Court of Appeals of Washington, Division 3

November 21, 2017

STATE OF WASHINGTON, Respondent,
v.
WILLIE C. RITCHEY, Appellant.

          KORSMO, J.

         Willie Ritchey appeals from his conviction for theft of a motor vehicle, arguing that the trial court erred by failing to give a limiting instruction and in refusing to give a lesser included offense instruction. In the published portion of this opinion, we conclude that second degree taking a motor vehicle without permission (TMV) is not an included offense of theft of a motor vehicle. In the remainder of the opinion, we conclude that Mr. Ritchey has not established prejudicial error and affirm.

         FACTS

         Mr. Ritchey was charged in the Spokane County Superior Court with one count of theft of a motor vehicle, RCW 9A.56.065. At trial, the defense sought an instruction on the lesser crime of second degree taking a motor vehicle without permission, RCW 9A.56.075. The trial court declined to give the instruction.

         Mr. Ritchey had been arrested by Spokane Police Department Officer Stephanie Kennedy, who was undercover driving a minivan and posing as a soccer mom at a park in an area well known for abandoning stolen vehicles. When initially contacted by the officer, Mr. Ritchey claimed to have permission to use the vehicle. After the officer explained that it had been reported stolen, he told the officer, "I'll tell you the truth" and advised the officer that he had stolen the key for the vehicle from a friend's key ring the previous evening.

         When asked to describe Mr.
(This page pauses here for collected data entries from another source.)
Lemma names_registered ig ext name d : head (names_of ig ext d) = Some name -> is_registered ig ext name d.
Proof.
  intros H. assert (Hin : name ∈ names_of ig ext d) by (destruct (names_of ig ext d); [done|]; injection H as ->; by left).
  apply list_elem_of_omap in Hin as ([rid rp] & Hin%elem_of_map_to_list & Hr). cbn in Hr.
  destruct (bool_decide _) eqn:Hi; cbn in Hr; [|done]. apply bool_decide_eq_true in Hi.
  destruct (String.eqb_spec (rp_external_id rp) ext); [|done]. injection Hr as <-. by exists rid, rp.
Qed.

Lemma wp_load_event meta provider d (Q : result string NormalizedWebhookEvent -> db -> Prop) :
  (forall x, Q (Err x) d) ->
  (forall payload e, parse_json (wm_payload meta) = Some payload -> loads d meta payload provider e -> Q (Ok e) d) ->
  wp (load_event meta provider) d Q.
Proof.
  intros H1 H2. unfold load_event. apply wp_bind, wp_from_option; [|done]. intros payload Hp. destruct provider.
  - apply wp_ret. eapply H2; [done|constructor].
  - apply wp_bind, wp_from_option; [|done]. intros ext Hext. apply wp_bind, wp_attempt_read; [done|].
    apply wp_bind, wp_from_option; [|done]. intros name Hn. apply wp_ret. eapply H2; [done|].
    by econstructor; [|apply names_registered].
  - apply wp_throw, H1.
Qed.
Lemma candidate_backlog policy now by_build id t c w w' t' c' :
  cleanup_candidate deletable policy now by_build id (t, c) w = (w', Ok (t', c')) ->
  (backlog (w_db w') + c' <= backlog (w_db w) + c)%nat.
Proof.
  intros H. pose proof (cleaned_backlog _ _ _ _ (cleans_candidate _ _ _ _ _ _ _ _ _ H)) as Hle.
  unfold cleanup_candidate in H. destruct (dry_run policy); [by injection H as <- <- <-|].
  apply M_bind_ok in H as (w1 & [deleted t1] & H1 & H).
  pose proof (cleaned_backlog _ _ _ _ (cleans_files deletable [id] true _ _ _ _ _ H1)) as Hle1.
  destruct deleted; cbn [negb] in H; [|by injection H as <- <- <-; lia].
  assert (Hclean : forall keys w2 w3 x,
    (done ← cleanup_build_record id (cleanup_target policy) now;
     if negb done then mret (t1, c)
     else
       _ ← (if bool_decide (keys = []) then mret tt
            else kept ← build_exists id;
                 if (kept : bool) then mret tt else delete_screenshots deletable keys);
       mret (Totals (builds_expired t1 + 1) (artifacts_deleted t1) (bytes_reclaimed t1), S c)) w2
      = (w3, Ok x) -> x.2 = c \/ x.2 = S c /\ (backlog (w_db w3) < backlog (w_db w2))%nat).
  { clear. intros keys w2 w3 x H. apply M_bind_ok in H as (w4 & [] & H4 & H); cbn [negb] in H;
      [|injection H as _ <-; by left].
    right. apply record_backlog in H4. apply M_bind_ok in H as (w5 & u & H5 & [= -> <-]).
    split; [done|]. enough (backlog (w_db w3) <= backlog (w_db w4))%nat by lia.
    apply (cleaned_backlog [] false). revert H5. case_bool_decide; [apply cleans_ret|].
    intros H5. eapply cleans_bind, H5; [apply cleans_catch; [apply cleans_read|intros; apply cleans_ret]|].
    intros []; [apply cleans_ret|apply cleans_screenshots]. }
  destruct (cleanup_target policy).
  - apply (Hclean []) in H as [Hx|[Hx ?]]; cbn in Hx; lia.
  - unfold catch in H. destruct (screenshot_keys_for_build id w1) as [w2 [keys|e]] eqn:E2.
    + apply read_ok in E2 as [D2 _]. rewrite <- D2 in Hle1.
      apply Hclean in H as [Hx|[Hx ?]]; cbn in Hx; lia.
    + injection H as <- <- <-. lia.
Qed.

Lemma candidates_backlog policy now by_build ids : forall t c w w' t' c',
  for_each (cleanup_candidate deletable policy now by_build) ids (t, c) w = (w', Ok (t', c')) ->
  (backlog (w_db w') + c' <= backlog (w_db w) + c)%nat.
Proof.
  induction ids as [|id ids IH]; intros t c w w' t' c' H; [by injection H as <- <- <-|].
  cbn [for_each] in H. apply M_bind_ok in H as (w1 & [t1 c1] & H1%candidate_backlog & H%IH). lia.
Qed.

Lemma project_backlog pid now t w w' n c t' :
  cleanup_project deletable pid now t w = (w', Ok (n, c, t')) ->
  (backlog (w_db w') + c <= backlog (w_db w))%nat.
Proof.
  intros [[Hd Hc]|(ids & w1 & r1 & _ & D1 & _ & Hl & Hr)]%cleanup_project_run.
  - rewrite Hd, (Hc _ _ _ eq_refl). lia.
  - destruct r1 as [[t1 c1]|e]; [|done]. simplify_eq. apply candidates_backlog in Hl. rewrite D1 in Hl. lia.
Qed.

(** A pass that made progress left a smaller backlog. *)
Lemma pass_backlog over now ids : forall p w w' p',
  for_each (pass_project deletable over now) ids p w = (w', Ok p') ->
  (backlog (w_db w') <= backlog (w_db w))%nat /\
  (made_progress p' = true -> made_progress p = true \/ (backlog (w_db w') < backlog (w_db w))%nat).
Proof.
  induction ids as [|id ids IH]; intros p w w' p' H; [injection H as <- <-; auto|].
  cbn [for_each] in H. apply M_bind_ok in H as (w1 & p1 & H1 & H). apply IH in H as [Hle Hpr].
  unfold pass_project in H1. destruct (budget_exhausted p); [by injection H1 as -> ->|].
  apply M_bind_ok in H1 as (w2 & [[n c] t] & H2%project_backlog & [= -> <-]). cbn [made_progress] in Hpr.
  split; [lia|]. intros Hp. destruct (Hpr Hp) as [[?|?%Nat.ltb_lt]%orb_true_iff|?]; [by left|right; lia..].
Qed.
Ritchey's demeanor at the time of this admission, the officer answered "he appeared truthful." Defense counsel objected and asked for a limiting instruction. The court sustained the objection and struck the statement at the request of the prosecutor, but declined to give a limiting instruction.

         Mr. Ritchey took the stand in his own defense and claimed to have permission to use the vehicle, which he stated he was in the midst of returning. He was impeached by' nine convictions for dishonesty. During cross-examination by the prosecutor, Mr. Ritchey admitted that he was willing to lie if it would help him out.
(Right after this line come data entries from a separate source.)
(** ** Retried uploads *)

(** No two unfinished retries of one build share an upload. *)
Definition retries_disjoint (d : db) : Prop :=
  forall id1 id2 b1 b2 src step,
    builds d !! id1 = Some b1 -> builds d !! id2 = Some b2 ->
    b_source_build_id b1 = Some src -> b_source_build_id b2 = Some src ->
    BuildStatus.is_terminal (b_status b1) = false -> BuildStatus.is_terminal (b_status b2) = false ->
    step ∈ snap_retry_steps (b_snapshot b1) -> step ∈ snap_retry_steps (b_snapshot b2) ->
    id1 = id2.

(** An unfinished row was unfinished before, or is new. *)
Lemma unfinished_before d d' id b' :
  step d d' -> builds d' !! id = Some b' -> BuildStatus.is_terminal (b_status b') = false ->
  match builds d !! id with
  | Some b => BuildStatus.is_terminal (b_status b) = false /\ same_retry b b'
  | None => True
  end.
Proof.
  intros Hst Hb' Ht. apply step_quiet in Hst as [Hq|(k & rid & actor & hash & now & o & Ho & He & ->)].
  - specialize (Hq _ _ Hb'). destruct (builds d !! id) as [b|]; [|done].
    destruct Hq as (_ & _ & _ & Hfin & Hsame). split; [|done].
    destruct (BuildStatus.is_terminal (b_status b)) eqn:Eb; [|done].
    destruct Hfin as [[Hs|Hs] _]; [done|rewrite Hs in Ht; congruence|by rewrite Hs in Ht].
  - cbn in Hb'. destruct (decide (k = id)) as [->|Hne].
    + rewrite Ho. rewrite lookup_insert_eq in Hb'. injection Hb' as <-.
      apply eligible_inv in He as (Hs & _). split; [by rewrite Hs|]. split; [by left|done].
    + rewrite lookup_insert_ne in Hb' by done. rewrite Hb'. split; [done|]. split; [by left|done].
Qed.

Lemma new_rows d d' id :
  step d d' -> builds d !! id = None -> is_Some (builds d' !! id) ->
  exists binds, insert_effect binds d d' /\ id = bi_build_id binds.
Proof.
  intros Hst Hn [b' Hb'].
  assert (Hins : forall (k : string) (b b1 : build), builds d !! k = Some b ->
    <[k := b1]> (builds d) !! id = Some b' -> False).
  { intros k b b1 Hk. rewrite lookup_insert_ne by congruence. congruence. }
  destruct Hst as [k cur target actor reason results now b Hb Hs|binds d' Hi
    |k rid actor hash now b Hb|k decision to word actor reason now rest b Hb|k now url b Hb
    |lease now|p actor reason now Hp|k|k b Hb Ht|k actor reason now Hk|d' Hb].
  2: { exists binds. split; [done|]. apply insert_effect_builds in Hi as (_ & Hb & _).
       rewrite Hb in Hb'. unfold after_insert in Hb'. destruct (decide (bi_build_id binds = id)); [done|].
       by rewrite lookup_insert_ne, lookup_fmap, Hn in Hb'. }
  all: exfalso.
  - destruct (transition_db_lookup k cur target actor reason results now d b Hb Hs) as (b1 & Hbs & _).
    rewrite Hbs in Hb'. exact (Hins _ _ _ Hb Hb').
  - exact (Hins _ _ _ Hb Hb').
  - exact (Hins _ _ _ Hb Hb').
  - exact (Hins _ _ _ Hb Hb').
  - cbn in Hb'. by rewrite map_lookup_imap, Hn in Hb'.
  - cbn in Hb'. by rewrite map_lookup_imap, Hn in Hb'.
  - cbn in Hb'. rewrite lookup_alter in Hb'. case_decide; subst; by rewrite Hn in Hb'.
  - apply delete_build_row_lookup in Hb' as (_ & o & Ho & _). congruence.
  - cbn in Hb'. congruence.
  - congruence.
Qed.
         The jury convicted Mr. Ritchey as charged. He timely appealed to this court, where a panel considered the matter without oral argument.

         ANALYSIS

         We first address the contention that the trial court erred in failing to include an instruction on the offense of second degree taking a motor vehicle without permission before turning to an argument that the trial court erred in failing to give a limiting instruction.

         Included Offense

         Mr. Ritchey argues that second degree taking a motor vehicle without permission is an included offense of the crime of theft of a motor vehicle and that there was a factual basis for instructing on the lesser crime. We conclude that the two offenses do not stand in a lesser included relationship.

         The law governing this issue is very well settled. By statute, either party in a criminal case is entitled to an instruction on a lesser included offense in appropriate circumstances. RCW 10.61.006.[1] In order to instruct on an included offense, the crime actually must be an included offense and there must be a factual basis for believing that the lesser crime was committed. State v. Workman, 90 Wn.2d 443, 447-48, 584 P.2d 382 (1978). These are known as the "legal" and "factual" prongs. State v. Berlin, 133 Wn.2d 541, 545-46, 947 P.2d 700 (1997).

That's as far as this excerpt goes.